Road to Recovery: Helping kids through substance abuse

Local News

Peer pressure, academics, depression, these are just a few factors that can lead to teens turning to and becoming addicted to alcohol and other substances.

But a new facility is working to help teens on the road to recovery.

Program Director Kerri Klein said, “As the program director, I had to do research about what services were needed in North Dakota and what could Eckert provide for the state of North Dakota.”

After a little research, Kerri Klein, the director of the non-profit Fred and Clara Eckert Foundation for Children, found what they were looking for.

“We decided that an adolescence addictions program was extremely important and needed,” Klein said.

According to the Substance Abuse and Mental Health Services Administration, in 2018, about 2.2 million adolescents between the age of 12 and 17 drank alcohol in just one month.

And 1.2 million of them report binge drinking during that time period.

Klein says that’s why they’ve started the Eckert Youth Homes Residential Treatment Facility in Williston, the only one in the state.

“It is extremely important to be able to provide services that can help hurting people to heal,” she said.
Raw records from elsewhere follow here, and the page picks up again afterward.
(** X4: after [GPU_framebuffer_restore] no framebuffer is current: the
    bind call is made only if one was, a second restore changes nothing,
    and [GPU_framebuffer_bound] then answers true only for a struct whose
    handle is 0. *)
Theorem restore_unbinds fb fv s :
  fbs s !! fb = Some fv →
  ∃ s', GPU_framebuffer_restore s = Ok tt s'
    ∧ GG_currentfb s' = 0
    ∧ fbs s' = fbs s ∧ texs s' = texs s ∧ rbs s' = rbs s
    ∧ gl_trace s' = gl_trace s ++
        (if GG_currentfb s =? 0 then [] else [glBindFramebuffer GL_FRAMEBUFFER 0])
    ∧ GPU_framebuffer_restore s' = Ok tt s'
    ∧ GPU_framebuffer_bound (Some fb) s' = Ok (fb_object fv =? 0) s'.
Proof.
  intros Hfb. unfold GPU_framebuffer_restore, GPU_framebuffer_bound. run.
  destruct (GG_currentfb s =? 0) eqn:Hcur; run.
  - apply Z.eqb_eq in Hcur. exists s. rewrite app_nil_r. run. rewrite Hcur. change (0 =? 0) with true. done.
  - eexists. split; [reflexivity|]. run. done.
Qed.

Lemma restore_unbinds_witness :
  ∃ s', GPU_framebuffer_restore st_unattached = Ok tt s'
    ∧ GG_currentfb s' = 0
    ∧ fbs s' = fbs st_unattached ∧ texs s' = texs st_unattached
    ∧ rbs s' = rbs st_unattached
    ∧ gl_trace s' = [glBindFramebuffer GL_FRAMEBUFFER 0]
    ∧ GPU_framebuffer_restore s' = Ok tt s'
    ∧ GPU_framebuffer_bound (Some 1%positive) s' = Ok false s'.
Proof.
  apply (restore_unbinds 1%positive (ex_fb_empty 11) st_unattached). reflexivity.
Defined.

(** X5: [GPU_framebuffer_bind_simple] reads no attachment, so it finishes
    for a framebuffer with nothing attached as well; afterwards
    [GPU_framebuffer_bound] is true for it, and true for another struct
    exactly when the two handles are equal. *)
Theorem bind_simple_then_bound fb fb' fv fv' s :
  fbs s !! fb = Some fv → fbs s !! fb' = Some fv' →
  ∃ s', GPU_framebuffer_bind_simple (Some fb) s = Ok tt s'
    ∧ GPU_framebuffer_bound (Some fb) s' = Ok true s'
    ∧ GPU_framebuffer_bound (Some fb') s' = Ok (fb_object fv' =? fb_object fv) s'
    ∧ fbs s' = fbs s ∧ texs s' = texs s ∧ rbs s' = rbs s
    ∧ gl_trace s' = gl_trace s ++
        [glBindFramebuffer GL_FRAMEBUFFER (fb_object fv);
         glDrawBuffer GL_COLOR_ATTACHMENT0; glReadBuffer GL_COLOR_ATTACHMENT0].
Proof.
  intros Hfb Hfb'. unfold GPU_framebuffer_bind_simple, GPU_framebuffer_bound. run.
  eexists. split; [reflexivity|]. run. rewrite Z.eqb_refl, <- !app_assoc. done.
Qed.

Lemma bind_simple_then_bound_witness :
  ∃ s', GPU_framebuffer_bind_simple (Some 2%positive) st_two_targets = Ok tt s'
    ∧ GPU_framebuffer_bound (Some 2%positive) s' = Ok true s'
    ∧ GPU_framebuffer_bound (Some 1%positive) s' = Ok false s'
    ∧ fbs s' = fbs st_two_targets ∧ texs s' = texs st_two_targets
    ∧ rbs s' = rbs st_two_targets
    ∧ gl_trace s' =
        [glBindFramebuffer GL_FRAMEBUFFER 12;
         glDrawBuffer GL_COLOR_ATTACHMENT0; glReadBuffer GL_COLOR_ATTACHMENT0].
Proof.
  apply (bind_simple_then_bound 2%positive 1%positive (ex_fb_empty 12)
           (mkFB 11 [Some 3%positive; None; None; None] None
                 [None; None; None; None] None) st_two_targets);
    reflexivity.
Defined.

(** * Renderbuffer attachments *)

Lemma drain_errors_pending q : errors_pending q → drain_errors q = [].
Proof.
  induction 1 as [|e q He _ IH]; [done|]. cbn.
  destruct (e =? GL_NO_ERROR) eqn:E; [apply Z.eqb_eq in E; done | done].
Qed.

Lemma renderbuffer_attach_run dev fb rb fv rv slot s :
  fbs s !! fb = Some fv → rbs s !! rb = Some rv → slot < 4 →
  (rb_depth rv = false → 0 <= slot ∧ length (colorrb fv) = 4%nat) →
  errors_pending (gl_errors s) →
  let e := dev_attach_error dev
             (gl_trace s ++ [glBindFramebuffer GL_FRAMEBUFFER (fb_object fv)]) in
  let calls := [glBindFramebuffer GL_FRAMEBUFFER (fb_object fv);
                glFramebufferRenderbuffer GL_FRAMEBUFFER (rb_attachment_point rv slot)
                  GL_RENDERBUFFER (rb_bindcode rv)] in
  ∃ s', GPU_framebuffer_renderbuffer_attach dev (Some fb) (Some rb) slot s
          = Ok (negb (e =? GL_INVALID_OPERATION)) s'
    ∧ texs s' = texs s ∧ gl_errors s' = [] ∧ next_addr s' = next_addr s
    ∧ if e =? GL_INVALID_OPERATION then
        fbs s' = fbs s ∧ rbs s' = rbs s ∧ GG_currentfb s' = 0
        ∧ stderr s' = stderr s ++ ["GPUFrameBuffer: framebuffer status unknown"]
        ∧ gl_trace s' = gl_trace s ++ calls ++
            (if fb_object fv =? 0 then [] else [glBindFramebuffer GL_FRAMEBUFFER 0])
      else
        fbs s' = <[fb := fb_attach_rb rv rb slot fv]> (fbs s)
        ∧ rbs s' = <[rb := rb_set_fb (Some fb) slot rv]> (rbs s)
        ∧ GG_currentfb s' = fb_object fv
        ∧ stderr s' = stderr s
        ∧ gl_trace s' = gl_trace s ++ calls.
Proof.
  intros Hfb Hrb Hslot Hcol Hpend e calls.
  unfold GPU_framebuffer_renderbuffer_attach.
  replace (GPU_FB_MAX_SLOTS <=? slot) with false by (unfold GPU_FB_MAX_SLOTS; lia).
  unfold GPU_renderbuffer_depth, GPU_renderbuffer_bindcode, clean_gl_errors,
    glFramebufferRenderbufferEXT, glGetError, GPU_framebuffer_restore,
    gpu_print_framebuffer_error, GPU_renderbuffer_framebuffer_set, store_colorrb,
    arr_write, fb_attach_rb, rb_attachment_point.
  run. rewrite (drain_errors_pending _ Hpend). fold e.
  assert (Hzero_ne : (e =? GL_NO_ERROR) = true → (e =? GL_INVALID_OPERATION) = false).
  { intros H. apply Z.eqb_eq in H. by rewrite H. }
  destruct (e =? GL_NO_ERROR) eqn:Hzero; run_slots;
    [rewrite (Hzero_ne eq_refl);
     change (GL_NO_ERROR =? GL_INVALID_OPERATION) with false
    |destruct (e =? GL_INVALID_OPERATION) eqn:Hinv]; run_slots.
  all: try (destruct (fb_object fv =? 0) eqn:Hobj; run_slots).
  all: try (destruct (rb_depth rv) eqn:Hd; run_slots;
            [|destruct (Hcol eq_refl) as [H0 Hlen];
              rewrite slot_index_valid by lia;
              destruct (decide _) as [_|Hn]; [|exfalso; apply Hn; lia]; run_slots]).
  all: eexists; (split; [reflexivity|]); cbn; subst calls;
       unfold rb_attachment_point; rewrite ?Hd, ?app_nil_r, <- ?app_assoc;
       try (apply Z.eqb_eq in Hobj; rewrite ?Hobj);
       try (apply Z.eqb_eq in Hinv; rewrite ?Hinv); done.
Qed.

(** X6: a renderbuffer attach to a valid slot that the device does not
    answer with GL_INVALID_OPERATION succeeds, whatever other error the
    device raises and whatever stale errors were pending: a depth
    renderbuffer goes to the depth slot and leaves the colour slots alone, a
    colour one goes to colour slot [slot]; the back-reference becomes
    (fb, slot), the framebuffer is left bound and the error queue empty. *)
Theorem renderbuffer_attach_success dev fb rb fv rv slot s :
  fbs s !! fb = Some fv → rbs s !! rb = Some rv → slot < 4 →
  (rb_depth rv = false → 0 <= slot ∧ length (colorrb fv) = 4%nat) →
  errors_pending (gl_errors s) →
  dev_attach_error dev (gl_trace s ++ [glBindFramebuffer GL_FRAMEBUFFER (fb_object fv)])
    ≠ GL_INVALID_OPERATION →
  ∃ s', GPU_framebuffer_renderbuffer_attach dev (Some fb) (Some rb) slot s = Ok true s'
    ∧ fbs s' = <[fb := fb_attach_rb rv rb slot fv]> (fbs s)
    ∧ fb_rb_entry rv slot (fb_attach_rb rv rb slot fv) = Some (Some rb)
    ∧ rbs s' = <[rb := rb_set_fb (Some fb) slot rv]> (rbs s)
    ∧ texs s' = texs s
    ∧ GG_currentfb s' = fb_object fv
    ∧ gl_errors s' = [] ∧ stderr s' = stderr s
    ∧ gl_trace s' = gl_trace s ++
        [glBindFramebuffer GL_FRAMEBUFFER (fb_object fv);
         glFramebufferRenderbuffer GL_FRAMEBUFFER (rb_attachment_point rv slot)
           GL_RENDERBUFFER (rb_bindcode rv)].
Proof.
  intros Hfb Hrb Hslot Hcol Hpend Herr.
  destruct (renderbuffer_attach_run dev fb rb fv rv slot s Hfb Hrb Hslot Hcol Hpend)
    as (s' & Hrun & Htexs & Hq & _ & Hrest).
  destruct (_ =? GL_INVALID_OPERATION) eqn:E in Hrun, Hrest;
    [apply Z.eqb_eq in E; done|].
  destruct Hrest as (? & ? & ? & ? & ?).
  exists s'. repeat split; try done.
  unfold fb_rb_entry, fb_attach_rb. destruct (rb_depth rv) eqn:Hd; [done|].
  destruct (Hcol eq_refl). cbn. apply list_lookup_insert_eq. lia.
Qed.

Lemma renderbuffer_attach_success_witness :
  ∃ s', GPU_framebuffer_renderbuffer_attach dev_full (Some 1%positive) (Some 3%positive)
          2 st_rb_unattached = Ok true s'
    ∧ fbs s' = <[1%positive := with_depthrb (Some 3%positive) (ex_fb_empty 11)]>
                 (fbs st_rb_unattached)
    ∧ fb_rb_entry (mkRB 64 64 0 None (-1) true 32) 2
        (with_depthrb (Some 3%positive) (ex_fb_empty 11)) = Some (Some 3%positive)
    ∧ rbs s' = <[3%positive := mkRB 64 64 0 (Some 1%positive) 2 true 32]>
                 (rbs st_rb_unattached)
    ∧ texs s' = texs st_rb_unattached
    ∧ GG_currentfb s' = 11
    ∧ gl_errors s' = [] ∧ stderr s' = stderr st_rb_unattached
    ∧ gl_trace s' =
        [glBindFramebuffer GL_FRAMEBUFFER 11;
         glFramebufferRenderbuffer GL_FRAMEBUFFER GL_DEPTH_ATTACHMENT GL_RENDERBUFFER 32].
Proof.
  apply (renderbuffer_attach_success dev_full 1%positive 3%positive (ex_fb_empty 11)
           (mkRB 64 64 0 None (-1) true 32) 2 st_rb_unattached);
    try reflexivity; try lia; try discriminate.
  repeat constructor. discriminate.
Defined.

(** X7: when the device answers the attach call with GL_INVALID_OPERATION,
    the renderbuffer attach returns failure with every struct as before (no
    slot entry, no back-reference), but not the binding: the default
    framebuffer is bound and [GG.currentfb] is 0.  The line it prints names
    the status "unknown", the error code being no framebuffer status. *)
Theorem renderbuffer_attach_rejected dev fb rb fv rv slot s :
  fbs s !! fb = Some fv → rbs s !! rb = Some rv → slot < 4 →
  (rb_depth rv = false → 0 <= slot ∧ length (colorrb fv) = 4%nat) →
  errors_pending (gl_errors s) →
  dev_attach_error dev (gl_trace s ++ [glBindFramebuffer GL_FRAMEBUFFER (fb_object fv)])
    = GL_INVALID_OPERATION →
  ∃ s', GPU_framebuffer_renderbuffer_attach dev (Some fb) (Some rb) slot s = Ok false s'
    ∧ fbs s' = fbs s ∧ rbs s' = rbs s ∧ texs s' = texs s
    ∧ GG_currentfb s' = 0
    ∧ gl_errors s' = []
    ∧ stderr s' = stderr s ++ ["GPUFrameBuffer: framebuffer status unknown"].
Proof.
  intros Hfb Hrb Hslot Hcol Hpend Herr.
  destruct (renderbuffer_attach_run dev fb rb fv rv slot s Hfb Hrb Hslot Hcol Hpend)
    as (s' & Hrun & Htexs & Hq & _ & Hrest).
  rewrite Herr in Hrun, Hrest. cbn in Hrun, Hrest.
  destruct Hrest as (? & ? & ? & ? & ?).
  exists s'. done.
Qed.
The program is for kids ages 14 through the age of 17.

They stay in the home for 2 to 6 weeks and participate in substance abuse prevention exercises.

“You’d be in group therapy in the morning hours and some evening hours group therapy. We have other activities that they do as well that are fun activities. But we base it on an individual’s circumstances, every kid is different.” Licensed Addictions Counselor Shonda Stivers said.

It’s not all about the residential stay, there is post-treatment as well, like life-skills, educational and mental health groups to make sure they don’t retrace their old habits.

“We have good relationships with the kids that come in here. We keep in touch with them even after they discharge to check on them and communicate with them to let them know that we’re still here for them.” Stivers said.

Reasons why they got into the business in the first place.

“I love seeing people heal and be able to make the most of their lives. Everybody has attributes to provide to the world and to people and it’s just awesome to be able to be a part of their growth and their change.” Klein said.